Factors Affecting The Uninsured Rates in America

Lower-income Americans are less likely to have employer-sponsored insurance or be eligible for subsidized marketplace plans. People over 65 have the lowest uninsured rates, as Medicare, a governmental insurance program, mostly covers them. Nonelderly Americans without insurance dropped by 1.5 million between 2019 and 2021, reflecting improvements in Medicaid coverage and marketplace subsidies. However, some groups saw more modest reductions in their uninsured rates.

Factors Influencing Uninsured Rates

In 2020, household income accounted for about half of the variation in uninsured rates among America’s 85 largest metropolitan statistical areas (MSAs). People with higher wages are more likely to be offered employment-based insurance coverage or to afford private insurance independently. Low-income people may be eligible for public insurance through their state, such as Medicaid or SCHIP. Six out of ten Americans who are uninsured are members of working families. Generally, wage earners are more likely to be offered employment-based coverage if they work in larger firms or in manufacturing or sales (“wholesale and retail trade”) than in agriculture, forestry, fishing and mining, or construction. The uninsured rate is lower for family members with higher levels of education, notably those who have completed at least some postsecondary education. However, the uninsured rate is still higher for those with no college education or working in low-income occupations. Rates vary further by urban area, as the likelihood of having access to employment-based insurance varies according to the demographic makeup of each community.


The share of the population that is uninsured Americans varies by state. Demographic, socioeconomic, and geographic factors influence this variation. Among wage earners, the most important factor influencing coverage status is employment. Individuals with higher wages are more likely to have employment-based health insurance, and the likelihood of having that coverage increases as a family’s income level rises. Wage earners with fewer jobs are more likely to be uninsured, and those in small firms (less than 100 employees) have particularly low take-up rates. Marital status also influences the opportunity for individuals to obtain employment-based health insurance, with lower take-up rates among married women than men. The percentage of uninsured adults varies by age, race/ethnicity, and gender. In 2019, those identifying as uninsured reported that they had been so for reasons such as not needing or wanting coverage, the process of signing up was too difficult or confusing, they could not find a plan that met their needs, or they had signed up for coverage, but it had not yet started.

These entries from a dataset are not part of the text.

(** X14: [Unique] removes duplicates among the values that reach it, not
    among the raw elements.  In a chain [steps1], [Unique()], [steps2] of
    steps without effects, over a comparable element type, [Collect] returns
    [steps2] applied to the first occurrences of the values [steps1] leaves of
    the remaining elements; so duplicates that [steps2] creates stay, and
    values that only [steps1] makes equal are reduced to one. *)
Theorem Unique_in_a_chain it (steps1 steps2 : list (step T)) h :
  valid it → elems (operations it) = [] →
  ∃ it1 h1 h2,
    Unique [] (register it steps1) h = Ok (it1, h1) ∧
    Collect (register it1 steps2) h1 =
      Ok (staged steps2
            (first_occurrences (staged steps1 (drop (nextIndex it) (source it)))),
          set_nextIndex (length (source it)) (register it1 steps2), h2).
Proof.
  intros Hv Hops. rewrite Unique_plain by done.
  set (seen := fresh (dom h)).
  assert (Hd : ∀ l : list T, dedup_acc toAny ∅ l = first_occurrences l).
  { intros l. apply (dedup_acc_new_occurrences id toAny toAny); [apply _|done|].
    intros k. set_solver. }
  eexists _, _, _. split; [done|].
  rewrite Collect_collect_elements
    by by apply valid_register, valid_Filter, valid_register.
  rewrite elems_register, elems_Filter, elems_register, Hops.
  rewrite source_register, nextIndex_register. simpl.
  rewrite source_register, nextIndex_register.
  rewrite collect_elements_steps_last, collect_elements_steps_first.
  erewrite (collect_seen_filter seen toAny);
    [| |by rewrite lookup_insert_eq].
  - simpl. by rewrite Hd.
  - intros x _ h'. apply unique_filterFn_seen_filter, comparable_hashable.
Qed.

End UniqueInChain.

Lemma Unique_in_a_chain_witness :
  ∃ it1 h1 h2,
    valid ints_it ∧ elems (operations ints_it) = [] ∧
    Unique (RT := runtime64) []
      (register ints_it [MapStep (fun x => x `quot` 2)%Z]) ∅ = Ok (it1, h1) ∧
    Collect (register it1 [MapStep (fun x => x `quot` 2)%Z]) h1 =
      Ok ([0; 0]%Z,
          set_nextIndex 5 (register it1 [MapStep (fun x => x `quot` 2)%Z]), h2).
Proof.
  assert (Hv : valid ints_it) by (split; [reflexivity|simpl; lia]).
  destruct (Unique_in_a_chain (RT := runtime64) ints_it
              [MapStep (fun x => x `quot` 2)%Z] [MapStep (fun x => x `quot` 2)%Z]
              ∅ Hv eq_refl) as (it1 & h1 & h2 & HU & HC).
  exists it1, h1, h2. split; [exact Hv|]. split; [reflexivity|].
  split; [exact HU|]. exact HC.
Defined.

(** ** Where [Unique] panics *)

Section UniqueFailures.
Context {RT : Runtime} {T : Type} `{GoType T}.
Implicit Types (it : iter T) (h : heap T).

(** A key-recording filter that works on the elements before [x] and panics
    on [x]. *)
Lemma collect_elements_panics_at seen (kf : T → any) fn (l1 l2 : list T) x h p :
  (∀ y, y ∈ l1 → ∀ h', fn y h' = seen_filter seen (kf y) h') →
  (∀ h', fn x h' = Panic p) →
  is_Some (h !! seen) →
  collect_elements [filter_op fn] (l1 ++ x :: l2) h = Panic p.
Proof.
  intros Hl1 Hx [S HS]. rewrite collect_elements_app.
  rewrite (collect_seen_filter seen kf fn l1 h S) by done.
  cbn [mbind outcome_bind collect_elements].
  rewrite through_steps_filter, Hx. done.
Qed.

(** X15: [Unique()] on a cursor over an element type with values that cannot
    be used as map keys (slices, maps, functions inside the value) is
    accepted at registration; the panic comes at evaluation, when the first
    such value is reached: [Collect] then panics with the runtime's
    unhashable-key error and returns nothing, although the elements before it
    were filtered without error.  A cursor with no element left collects to
    the empty slice even then. *)
Theorem Unique_on_unhashable_elements it h (l1 l2 : list T) (x : T) :
  valid it → elems (operations it) = [] →
  drop (nextIndex it) (source it) = l1 ++ x :: l2 →
  (∀ y, y ∈ l1 → hashable (toAny y) = true) →
  hashable (toAny x) = false →
  ∃ it1 h1,
    Unique [] it h = Ok (it1, h1) ∧
    Collect it1 h1 = Panic UnhashableKey ∧
    Collect (set_nextIndex (length (source it1)) it1) h1 =
      Ok ([], set_nextIndex (length (source it1)) it1, h1).
Proof.
  intros Hv Hops Hdrop Hl1 Hx. rewrite Unique_plain by done.
  eexists _, _. split; [done|]. split.
  - rewrite Collect_collect_elements by by apply valid_Filter.
    rewrite elems_Filter, Hops. simpl. rewrite Hdrop.
    erewrite (collect_elements_panics_at (fresh (dom h)) toAny); [done|..].
    + intros y Hy h'. by apply unique_filterFn_seen_filter, Hl1.
    + intros h'. by apply unique_filterFn_unhashable.
    + rewrite lookup_insert_eq. by eexists.
  - rewrite Collect_collect_elements by (split; simpl; [apply Hv|lia]).
    simpl. by rewrite drop_all.
Qed.

(** X16: [Unique(DerefPointers(true))] panics at registration when the
    element type is an interface type, whose zero value has no type for
    [reflect.TypeOf(...).Kind()].  On a pointer type it is accepted, and
    evaluation panics in [reflect] when it reaches the first nil pointer,
    after filtering the elements before it without error. *)
Theorem DerefPointers_failures it h :
  (kindOfZero (T := T) = None →
     Unique [DerefPointers true] it h = Panic KindOnNilType) ∧
  (∀ (l1 l2 : list T) (x : T),
     kindOfZero (T := T) = Some Ptr →
     valid it → elems (operations it) = [] →
     drop (nextIndex it) (source it) = l1 ++ x :: l2 →
     (∀ y, y ∈ l1 → ∃ k, elemInterface y = Some k ∧ hashable k = true) →
     elemInterface x = None →
     ∃ it1 h1,
       Unique [DerefPointers true] it h = Ok (it1, h1) ∧
       Collect it1 h1 = Panic InterfaceOnZeroValue).
Proof.
  split.
  - intros Hk. by apply Unique_deref_nil_type.
  - intros l1 l2 x Hk Hv Hops Hdrop Hl1 Hx.
    rewrite (Unique_deref _ _ _ Ptr) by done.
    rewrite bool_decide_eq_true_2 by done.
    eexists _, _. split; [done|].
    rewrite Collect_collect_elements by by apply valid_Filter.
    rewrite elems_Filter, Hops. simpl. rewrite Hdrop.
    erewrite (collect_elements_panics_at (fresh (dom h))
                (fun y => default (toAny y) (elemInterface y))); [done|..].
    + intros y Hy h'. destruct (Hl1 y Hy) as (k & Hk1 & Hk2).
      rewrite Hk1. simpl. by apply unique_derefFilterFn_seen_filter.
    + intros h'. by apply unique_derefFilterFn_nil.
    + rewrite lookup_insert_eq. by eexists.
Qed.

End UniqueFailures.

Lemma Unique_on_unhashable_elements_witness :
  ∃ it1 h1,
    Unique (RT := runtime64) []
      (Iter false next_fn 0 [[1]; [2]]%Z (Slice [] 64)) ∅ = Ok (it1, h1) ∧
    Collect it1 h1 = Panic UnhashableKey.
Proof.
  destruct (Unique_on_unhashable_elements (RT := runtime64)
              (Iter false next_fn 0 [[1]; [2]]%Z (Slice [] 64)) ∅
              [] [[2]%Z] [1]%Z) as (it1 & h1 & HU & HC & _).
  - split; [reflexivity|simpl; lia].
  - reflexivity.
  - reflexivity.
  - intros y Hy. by apply elem_of_nil in Hy.
  - reflexivity.
  - exists it1, h1. split; [exact HU|exact HC].
Defined.

Lemma DerefPointers_failures_witness :
  ∃ it1 h1,
    Unique (RT := runtime64) (H := ptr_GoType ints_mem)
      [DerefPointers true] ptrs_nil_it ∅ = Ok (it1, h1) ∧
    Collect it1 h1 = Panic InterfaceOnZeroValue.
Proof.
  destruct (DerefPointers_failures (RT := runtime64) (H := ptr_GoType ints_mem)
              ptrs_nil_it ∅) as (_ & Hnil).
  destruct (Hnil [Some 0%nat] [] None) as (it1 & h1 & HU & HC).
  - reflexivity.
  - split; [reflexivity|simpl; lia].
  - reflexivity.
  - reflexivity.
  - intros y Hy. apply list_elem_of_singleton in Hy as ->. by eexists.
  - reflexivity.
  - exists it1, h1. split; [exact HU|exact HC].
Defined.

(** ** The capacity asked for with [BufferLen] *)

Section Preallocation.
Context {RT : Runtime} {T : Type} `{GoType T}.
Implicit Types (it : iter T) (h : heap T).

(** A call leaves the operations slice alone or appends one operation. *)
Lemma run_call_operations c it h o it' h' :
  valid it → run_call c it h = Ok (o, it', h') →
  operations it' = operations it ∨ ∃ op, operations it' = append (operations it) op.
Proof.
  intros Hv. destruct c; simpl.
  - rewrite Next_next by apply Hv. unfold next.
    case_bool_decide; simpl; [intros [= _ <- _]; by left|].
    destruct (source it !! nextIndex it); simpl; [|done].
    intros [= _ <- _]. by left.
  - rewrite ForEach_spec by done.
    destruct (fold_outcome _ _ _); simpl; [|done..]. intros [= _ <- _]. by left.
  - intros [= _ <- _]. right. by eexists.
  - intros [= _ <- _]. right. by eexists.
  - unfold Unique, make_map. simpl.
    destruct (deref _); simpl; [destruct kindOfZero; simpl; [|done]|];
      intros [= _ <- _]; right; by eexists.
  - rewrite Collect_collect_elements by done.
    destruct (collect_elements _ _ _) as [[] | |]; simpl; [|done..].
    intros [= _ <- _]. by left.
  - unfold IntoChannel. rewrite ForEach_spec by done.
    destruct (fold_outcome _ _ _); simpl; [|done..]. intros [= _ <- _]. by left.
  - unfold IntoChannel. rewrite ForEach_spec by done.
    destruct (fold_outcome _ _ _); simpl; [|done..]. intros [= _ <- _]. by left.
  - unfold CollectIntoChannel. rewrite Collect_collect_elements by done.
    destruct (collect_elements _ _ _) as [[] | |]; simpl; [|done..].
    intros [= _ <- _]. by left.
  - unfold CollectIntoChannel. rewrite Collect_collect_elements by done.
    destruct (collect_elements _ _ _) as [[] | |]; simpl; [|done..].
    intros [= _ <- _]. by left.
  - unfold Reduce. rewrite ForEach_spec by done.
    destruct (fold_outcome _ _ _) as [[] | |]; simpl; [|done..].
    intros [= _ <- _]. by left.
  - intros [= _ <- _]. by left.
Qed.

Lemma append_in_place {A : Type} (s : slice A) (x : A) (n : Z) :
  (Z.of_nat (length (elems (append s x))) ≤ n)%Z →
  ((Z.of_nat (length (elems s)) ≤ n)%Z → capacity s = n) →
  capacity (append s x) = n.
Proof.
  intros Hlen Hcap. rewrite elems_append, length_app in Hlen. simpl in Hlen.
  unfold append. rewrite bool_decide_eq_true_2; simpl; [apply Hcap|rewrite Hcap]; lia.
Qed.

Lemma run_calls_in_place cs it h os it' h' (n : Z) :
  valid it →
  run_calls cs it h = Ok (os, it', h') →
  (Z.of_nat (length (elems (operations it'))) ≤ n)%Z →
  ((Z.of_nat (length (elems (operations it))) ≤ n)%Z → capacity (operations it) = n) →
  capacity (operations it') = n.
Proof.
  revert it h os. induction cs as [|c cs IH]; intros it h os Hv; simpl.
  { intros [= _ <- _]. auto. }
  destruct (run_call c it h) as [[[o it1] h1]| |] eqn:Hc; simpl; [|done..].
  destruct (run_calls cs it1 h1) as [[[os1 it2] h2]| |] eqn:Hcs; simpl; [|done..].
  intros [= _ <- <-] Hlen Hcap.
  eapply IH; [by eapply run_call_valid|done..|].
  destruct (run_call_operations _ _ _ _ _ _ Hv Hc) as [-> | [op ->]]; [done|].
  intros Hlen1. by apply append_in_place.
Qed.

(** X17: the cursor is built with room for [BufferLen(n)] operations (64 by
    default), and as long as a client has registered no more than that, with
    [Map], [Filter] and [Unique] in any number and order between any other
    calls, the operations slice still has exactly that capacity: no [append]
    has moved it to a new array. *)
Theorem BufferLen_preallocates (src : list T) (opts : list FromOption)
    (cs : list (call T)) it0 h os it h' :
  From src opts = Ok it0 →
  run_calls cs it0 h = Ok (os, it, h') →
  (Z.of_nat (length (elems (operations it))) ≤ bufferLen (from_options opts))%Z →
  capacity (operations it) = bufferLen (from_options opts) ∧
  capacity (operations it0) = bufferLen (from_options opts).
Proof.
  intros HF Hrun Hlen.
  assert (Hcap0 : capacity (operations it0) = bufferLen (from_options opts)).
  { destruct (decide (0 ≤ bufferLen (from_options opts) ≤ maxFuncCap)%Z) as [Hb|Hb].
    - rewrite From_Ok in HF by done. by injection HF as <-.
    - by rewrite From_Panic in HF by lia. }
  split; [|done].
  apply From_inv in HF as (Hv & _).
  by eapply run_calls_in_place.
Qed.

Many low-income people have insurance through employment-based plans or the individual marketplace. In 2021, the uninsured rate declined for these families. This drop was mostly due to increases in Medicaid and non-group coverage that offset declines in employer-sponsored coverage during the pandemic. In addition to declining employment-based coverage, many working-age adults cited cost concerns as the primary reason for their lack of insurance. These individuals are typically in a family that earns too much to qualify for public assistance but too little to receive premium tax credits, making private insurance in the marketplace affordable. In communities with high levels of joblessness and poverty, many working-age adults are not offered employment-based coverage and remain uninsured. However, in neighborhoods with more stable labor markets, workers are more likely to be offered coverage and take it up. For example, in families with a primary wage earner who is offered employment-based coverage but declines it, 83 percent of those family members remain insured through other means, such as buying their insurance or obtaining public coverage. Moreover, the uninsured rate tends to be lower in metropolitan areas with large immigrant populations, where many residents have public insurance through refugee status.


Families with a wage worker with employment-based coverage are likelier to have health insurance. However, not all families have such an option. Full-time, permanent employment offers the best chance of obtaining and maintaining family health insurance, as does an annual income at or above the poverty level. Families with children are also more likely to have insurance since they are usually eligible for and enrolled in Medicaid and SCHIP. Regional variations in uninsurance rates are largely driven by differences in the labor force and employer characteristics, especially firm size and employment sector. For example, workers in large firms are twice as likely to be offered employment-based insurance as workers in small firms. Similarly, Hispanic family members of wage earners with job-based coverage are less than half as likely to be provided such coverage as non-Hispanic whites; when they decline such coverage, they are about as likely to purchase individual or public insurance but remain about as likely to be uninsured. For these reasons, the uninsurance rate for people of color is higher than for whites.

Coverage Options

Uninsured rates have dropped significantly since the COVID-19 pandemic, driven mainly by the expansion of Medicaid and private insurance options offered through marketplaces. The declines in the uninsured rate also reflect a counter-cyclical design of Medicaid that allows individuals to stay on their plans even when they lose employment or other income. Despite these gains, many adults need more coverage. Cost remains a major factor in deciding not to obtain health insurance, particularly for Hispanic individuals, noncitizens, and those likely to face high prices in the individual market—including near-elderly adults. Over time, the share of uninsured nonelderly adults who report concerns about cost has increased. Affordable health insurance determines whether people get needed care, where they receive it, and how healthy they are. Without it, they are more likely to postpone or skip healthcare needs and delay treatments for chronic diseases and conditions. When they finally seek care, they are more likely to experience medical bills they cannot afford. It can strain relationships, finances, and communities.